LES SOUS-TRAITANTS COMME SOLDATS DE LA PAIX
Ces dernières années, des sous-traitants ont été recrutés pour renforcer les forces combattantes et de maintien de la paix de certaines armées. Des pays parmi lesquels l’Angola, la République démocratique du Congo, le Liberia, le Sénégal, la Sierra Leone et le Soudan ont recruté des sous-traitants. Le politologue P.W. Singer a proposé que de tels sous-traitants soient divisés en trois sous-groupes :
Les entreprises de fournitures aux armées, offrant des services sur les lignes de front du champ de bataille. Leur engagement se produit dans le combat réel, travaillant souvent aux côtés des forces armées régulières d’un pays. Elles peuvent également fournir des services de surveillance.
Les sociétés de conseil aux armées, offrant des conseils stratégiques ainsi que des services de formation et opérationnels. Elles sont similaires à des cabinets de conseil en gestion des entreprises.
Les entreprises de soutien aux armées, offrant des services de soutien traditionnels, notamment d’entretien, de transport et de cantine.
L’utilisation de sous-traitants comme soldats de la paix ou soldats présente plusieurs avantages, du moins en théorie. De tels sous-traitants permettent une certaine flexibilité des politiques poursuivies dans certaines zones politiquement sensibles. Ils peuvent offrir à un pays plus d’agilité militaire ; un pays peut contracter des services selon ses besoins au lieu de maintenir une armée importante. Et aussi, comme avec la plupart des sous-traitants, ils peuvent contribuer à réduire les coûts.
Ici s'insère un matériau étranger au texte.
(* ===== verification/MempSpec.v ===== *)
(** * The pools of lwIP

    What src/LWIP/lwip-1.4.1/src/core/memp.c makes of the memory that lwip_comm.c
    gives it, for any sizes of lwIP's structures the tables of memp.c can hold. *)
From Stdlib Require Import ZArith Lia.
From stdpp Require Import base tactics decidable list list_numbers numbers gmap functions.
From S2P Require Import Prelude Udp Net Pbuf.
Open Scope Z_scope.
Open Scope c_scope.

(** ** [memp_init] *)
Lemma align_bounds n : n <= LWIP_MEM_ALIGN_SIZE n <= n + 3 /\ LWIP_MEM_ALIGN_SIZE n mod 4 = 0.
Proof.
  assert (LWIP_MEM_ALIGN_SIZE n = (n + 3) / 4 * 4) as ->.
  { unfold LWIP_MEM_ALIGN_SIZE. change (4 - 1) with (Z.ones 2). rewrite <- Z.ldiff_land, Z.ldiff_ones_r by lia.
    rewrite Z.shiftl_mul_pow2, Z.shiftr_div_pow2 by lia. change (2 ^ 2) with 4. by replace (n + 4 - 1) with (n + 3) by lia. }
  rewrite Z.mod_mul by lia. split; [|done]. Z.to_euclidean_division_equations; lia.
Qed.

Lemma memp_carve_ok num size : forall memp tab,
  memp_carve num size memp tab =
    (rev ((fun k => memp + Z.of_nat k * size) <$> seq 0 num) ++ tab, memp + Z.of_nat num * size).
Proof.
  induction num as [|num IH]; intros memp tab; cbn [memp_carve]; [by rewrite Z.add_0_r|].
  rewrite IH. f_equal; [|lia]. cbn [seq fmap list_fmap rev]. rewrite <- app_assoc. f_equal.
  - f_equal. rewrite <- seq_shift. rewrite <- list_fmap_compose. apply list_fmap_ext. intros i k _. cbn. lia.
  - cbn. f_equal. lia.
Qed.

(** Bytes of the pools. *)
Definition pools_size (pools : list (nat * Z)) : Z :=
  foldr (fun pool n => Z.of_nat pool.1 * LWIP_MEM_ALIGN_SIZE pool.2 + n) 0 pools.

(** The numbers and the aligned sizes fit the 16 bits of the tables. *)
Definition sized (pools : list (nat * Z)) : Prop :=
  forall i num size, pools !! i = Some (num, size) -> Z.of_nat num < 2 ^ 16 /\ 0 <= size <= 2 ^ 16 - 4.

Lemma memp_get_memorysize_eq pools :
  0 <= pools_size pools < 2 ^ 32 - 3 -> memp_get_memorysize pools = 3 + pools_size pools.
Proof.
  intros Hp. unfold memp_get_memorysize. change (4 - 1) with 3.
  assert (forall n, foldl (fun length pool => length + Z.of_nat pool.1 * LWIP_MEM_ALIGN_SIZE pool.2) n pools =
    n + pools_size pools) as ->.
  { clear Hp. induction pools as [|[num size] pools IH]; intros n; cbn [foldl pools_size foldr]; [lia|].
    rewrite IH. fold (pools_size pools). cbn [fst snd]. lia. }
  unfold u32. apply Z.mod_small. lia.
Qed.

Lemma memp_tables num size :
  Z.of_nat num < 2 ^ 16 /\ 0 <= size <= 2 ^ 16 - 4 ->
  memp_num (num, size) = num /\ memp_sizes (num, size) = LWIP_MEM_ALIGN_SIZE size.
Proof.
  intros [Hn Hs]. unfold memp_num, memp_sizes, u16. cbn [fst snd]. rewrite !Z.mod_small; [lia| |lia].
  pose proof (align_bounds size) as [Hz Hz4]. change (2 ^ 16) with 65536 in *.
  destruct (decide (LWIP_MEM_ALIGN_SIZE size < 65536)); [lia|].
  assert (LWIP_MEM_ALIGN_SIZE size <= 65535) by lia. lia.
Qed.

Lemma memp_init_loop_lookup pools : forall memp i num size tab,
  sized pools -> pools !! i = Some (num, size) -> memp_init_loop pools memp !! i = Some tab ->
  tab = rev ((fun k => memp + pools_size (take i pools) + Z.of_nat k * LWIP_MEM_ALIGN_SIZE size) <$> seq 0 num).
Proof.
  induction pools as [|[num0 size0] pools IH]; intros memp i num size tab Hs; [done|].
  destruct (memp_tables num0 size0 (Hs 0%nat _ _ eq_refl)) as [En Es].
  cbn [memp_init_loop]. rewrite En, Es, memp_carve_ok, app_nil_r.
  destruct i as [|i]; cbn [lookup list_lookup].
  - intros [= -> ->] [= <-]. cbn. by rewrite Z.add_0_r.
  - intros Hp Ht. rewrite (IH _ _ _ _ _ (fun i => Hs (S i)) Hp Ht). f_equal. apply list_fmap_ext. intros j k _.
    cbn [take pools_size foldr fst snd]. fold (pools_size (take i pools)). lia.
Qed.

Lemma pools_size_app p1 p2 : pools_size (p1 ++ p2) = pools_size p1 + pools_size p2.
Proof. induction p1 as [|[num size] p1 IH]; [done|]. cbn [app pools_size foldr]. fold (pools_size (p1 ++ p2)). rewrite IH. fold (pools_size p1). lia. Qed.

Lemma pools_size_nonneg pools : sized pools -> 0 <= pools_size pools.
Proof.
  induction pools as [|[num size] pools IH]; intros H; [done|]. cbn [pools_size foldr fst snd]. fold (pools_size pools).
  pose proof (align_bounds size). pose proof (H 0%nat num size eq_refl). specialize (IH (fun i => H (S i))). nia.
Qed.

(** The pools follow one another. *)
Lemma pools_size_take pools i j num size :
  sized pools -> pools !! i = Some (num, size) -> (i < j)%nat ->
  pools_size (take i pools) + Z.of_nat num * LWIP_MEM_ALIGN_SIZE size <= pools_size (take j pools).
Proof.
  intros Hs Hp Hij. replace j with (S i + (j - S i))%nat by lia. rewrite <- take_take_drop, pools_size_app.
  rewrite (take_S_r _ _ _ Hp), pools_size_app. cbn.
  assert (0 <= pools_size (take (j - S i) (drop (S i) pools))); [|lia].
  apply pools_size_nonneg. intros k n z Hk. apply lookup_take_Some in Hk as [Hk _]. rewrite lookup_drop in Hk. by eapply Hs.
Qed.

Lemma memp_init_lookup memory pools i num size tab k a :
  sized pools -> pools !! i = Some (num, size) -> memp_init memory pools !! i = Some tab -> tab !! k = Some a ->
  length tab = num /\ (k < num)%nat /\
  a = LWIP_MEM_ALIGN_SIZE memory + pools_size (take i pools) + Z.of_nat (num - 1 - k) * LWIP_MEM_ALIGN_SIZE size.
Proof.
  intros Hs Hp Ht Ha. pose proof (memp_init_loop_lookup _ _ _ _ _ _ Hs Hp Ht) as ->. rewrite rev_alt in Ha |- *.
  change (rev_append ?l []) with (reverse l) in Ha |- *. rewrite length_reverse, length_fmap, length_seq. split; [done|].
  pose proof (lookup_lt_Some _ _ _ Ha) as Hk. rewrite length_reverse, length_fmap, length_seq in Hk. split; [done|].
  rewrite reverse_lookup, length_fmap, length_seq, list_lookup_fmap, lookup_seq_lt in Ha by (rewrite ?length_fmap, ?length_seq; lia).
  cbn in Ha. injection Ha as <-. do 3 f_equal. lia.
Qed.

Lemma pools_size_mod pools : (4 | pools_size pools).
Proof.
  induction pools as [|[num size] pools IH]; [by exists 0|]. cbn [pools_size foldr fst snd]. fold (pools_size pools).
  apply Z.divide_add_r; [|done]. apply Z.divide_mul_r, Z.mod_divide; [done|apply align_bounds].
Qed.

Lemma memp_init_before memory pools i j num size num' size' tab tab' k k' a a' :
  sized pools -> (i < j)%nat ->
  pools !! i = Some (num, size) -> memp_init memory pools !! i = Some tab -> tab !! k = Some a ->
  pools !! j = Some (num', size') -> memp_init memory pools !! j = Some tab' -> tab' !! k' = Some a' ->
  a + size <= a'.
Proof.
  intros Hs Hij Hp Ht Ha Hp' Ht' Ha'.
  destruct (memp_init_lookup _ _ _ _ _ _ _ _ Hs Hp Ht Ha) as (_ & Hk & ->).
  destruct (memp_init_lookup _ _ _ _ _ _ _ _ Hs Hp' Ht' Ha') as (_ & _ & ->).
  pose proof (pools_size_take pools i j num size Hs Hp Hij). pose proof (align_bounds size). pose proof (align_bounds size').
  pose proof (Hs _ _ _ Hp). pose proof (Hs _ _ _ Hp').
  assert (0 <= Z.of_nat (num' - 1 - k') * LWIP_MEM_ALIGN_SIZE size') by nia.
  assert (Z.of_nat (num - 1 - k) * LWIP_MEM_ALIGN_SIZE size + LWIP_MEM_ALIGN_SIZE size <= Z.of_nat num * LWIP_MEM_ALIGN_SIZE size) by nia. lia.
Qed.

(** C30: as long as the numbers and the aligned sizes of the elements fit the 16 bits
    of the tables in memp.c and the sum fits 32, [memp_init] carves the memory of
    [memp_get_memorysize] bytes that lwip_comm.c asks for into the pools: each pool has
    its number of elements, every element is aligned and lies in the memory, and no two
    elements, of the same pool or of different ones, overlap.  (A size of more than
    65532 bytes is cut to 16 bits, and the elements overlap: [memp_init_truncates].) *)
Theorem memp_init_carves memory pools i num size tab k a :
  sized pools -> pools_size pools < 2 ^ 32 - 3 ->
  pools !! i = Some (num, size) -> memp_init memory pools !! i = Some tab -> tab !! k = Some a ->
  length tab = num /\ a mod 4 = 0 /\ memory <= a /\ a + size <= memory + memp_get_memorysize pools /\
  forall i' num' size' tab' k' a',
    pools !! i' = Some (num', size') -> memp_init memory pools !! i' = Some tab' -> tab' !! k' = Some a' ->
    (i, k) = (i', k') \/ a + size <= a' \/ a' + size' <= a.
Proof.
  intros Hs Htot Hp Ht Ha. destruct (memp_init_lookup _ _ _ _ _ _ _ _ Hs Hp Ht Ha) as (Hl & Hk & Ea).
  pose proof (align_bounds memory) as [Hm Hm4]. pose proof (align_bounds size) as [Hz Hz4]. pose proof (Hs _ _ _ Hp).
  assert (0 <= pools_size (take i pools)) as Hn.
  { apply pools_size_nonneg. intros j n z [Hj _]%lookup_take_Some. by eapply Hs. }
  assert (0 <= Z.of_nat (num - 1 - k) * LWIP_MEM_ALIGN_SIZE size /\
    Z.of_nat (num - 1 - k) * LWIP_MEM_ALIGN_SIZE size + LWIP_MEM_ALIGN_SIZE size <= Z.of_nat num * LWIP_MEM_ALIGN_SIZE size) as [] by (split; nia).
  split_and!; [done| | | |].
  - rewrite Ea. apply Z.mod_divide; [done|]. repeat apply Z.divide_add_r; [by apply Z.mod_divide|apply pools_size_mod|].
    by apply Z.divide_mul_r, Z.mod_divide.
  - lia.
  - rewrite memp_get_memorysize_eq by (split; [by apply pools_size_nonneg|done]). pose proof (pools_size_take pools i (length pools) num size Hs Hp (lookup_lt_Some _ _ _ Hp)) as Hle.
    rewrite (take_ge pools (length pools)) in Hle by lia. lia.
  - intros i' num' size' tab' k' a' Hp' Ht' Ha'. destruct (lt_eq_lt_dec i i') as [[Hi| ->]|Hi].
    + right. left. exact (memp_init_before _ _ _ _ _ _ _ _ _ _ _ _ _ _ Hs Hi Hp Ht Ha Hp' Ht' Ha').
    + rewrite Hp in Hp'. injection Hp' as <- <-. destruct (memp_init_lookup _ _ _ _ _ _ _ _ Hs Hp Ht' Ha') as (_ & Hk' & Ea').
      destruct (decide (k = k')) as [->|]; [by left|right]. rewrite Ea, Ea'. nia.
    + right. right. exact (memp_init_before _ _ _ _ _ _ _ _ _ _ _ _ _ _ Hs Hi Hp' Ht' Ha' Hp Ht Ha).
Qed.

Lemma memp_init_carves_witness :
  memp_init 1001 [(2%nat, 10); (3%nat, 7)] = [[1016; 1004]; [1044; 1036; 1028]] /\
  1036 mod 4 = 0 /\ 1036 + 7 <= 1001 + memp_get_memorysize [(2%nat, 10); (3%nat, 7)].
Proof.
  split; [reflexivity|].
  destruct (memp_init_carves 1001 [(2%nat, 10); (3%nat, 7)] 1 3 7 [1044; 1036; 1028] 1 1036) as (_ & H1 & _ & H2 & _);
    [|reflexivity..|by split].
  intros [|[|i]] num size; cbn; [intros [= <- <-]; lia..|done].
Defined.

(** Two elements of 65536 bytes in the same place, in a memory for both. *)
Lemma memp_init_truncates :
  memp_init 1000 [(2%nat, 65535)] = [[1000; 1000]] /\ memp_get_memorysize [(2%nat, 65535)] = 3 + 2 * 65536.
Proof. by vm_compute. Qed.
En revanche, la sous-traitance de rôles traditionnellement dévolus aux armées peut présenter des inconvénients considérables. Le recours à des sous-traitants comme soldats ou soldats de la paix réduit la transparence d’une armée et son obligation de rendre des comptes. Il peut encourager les autres pays à prendre des mesures réactives. Des soldats ainsi recrutés peuvent être des « têtes brûlées », commettant des actes criminels. Comme l’histoire récente l’a démontré, recruter des civils pour faire le travail des soldats peut se traduire par des dépassements de coûts majeurs.
Il y a également certains domaines flous dans lesquels des sous-traitants sont recrutés pour prendre en charge des tâches traditionnellement militaires n’impliquant pas le combat. Au cours des dernières années, les forces armées ont recruté des sous-traitants privés pour effectuer des missions d’espionnage aérien, y compris au-dessus de certaines régions de l’Afrique. À mesure que les drones de surveillance deviendront de plus en plus communs, des sous-traitants seront presque certainement recrutés pour la formation, l’entretien et même le pilotage des appareils.
Denis Chamberland a une règle simple pour déterminer quand il faut sous-traiter et quand il faut garder une tâche à l’interne.
« Alors que les déterminants principaux à la base de la sous-traitance traditionnelle sont généralement axés sur des sources de motivation économiques, la sous-traitance de services liés à la défense peut impliquer une combinaison de nécessités économiques, politiques et militaires », a-t-il expliqué. « Le credo habituel de la sous-traitance est que les fonctions non fondamentales peuvent être sous-traitées, alors que les fonctions fondamentales, celles qui définissent la raison d’être de l’organisation, ne doivent jamais être sous-traitées ».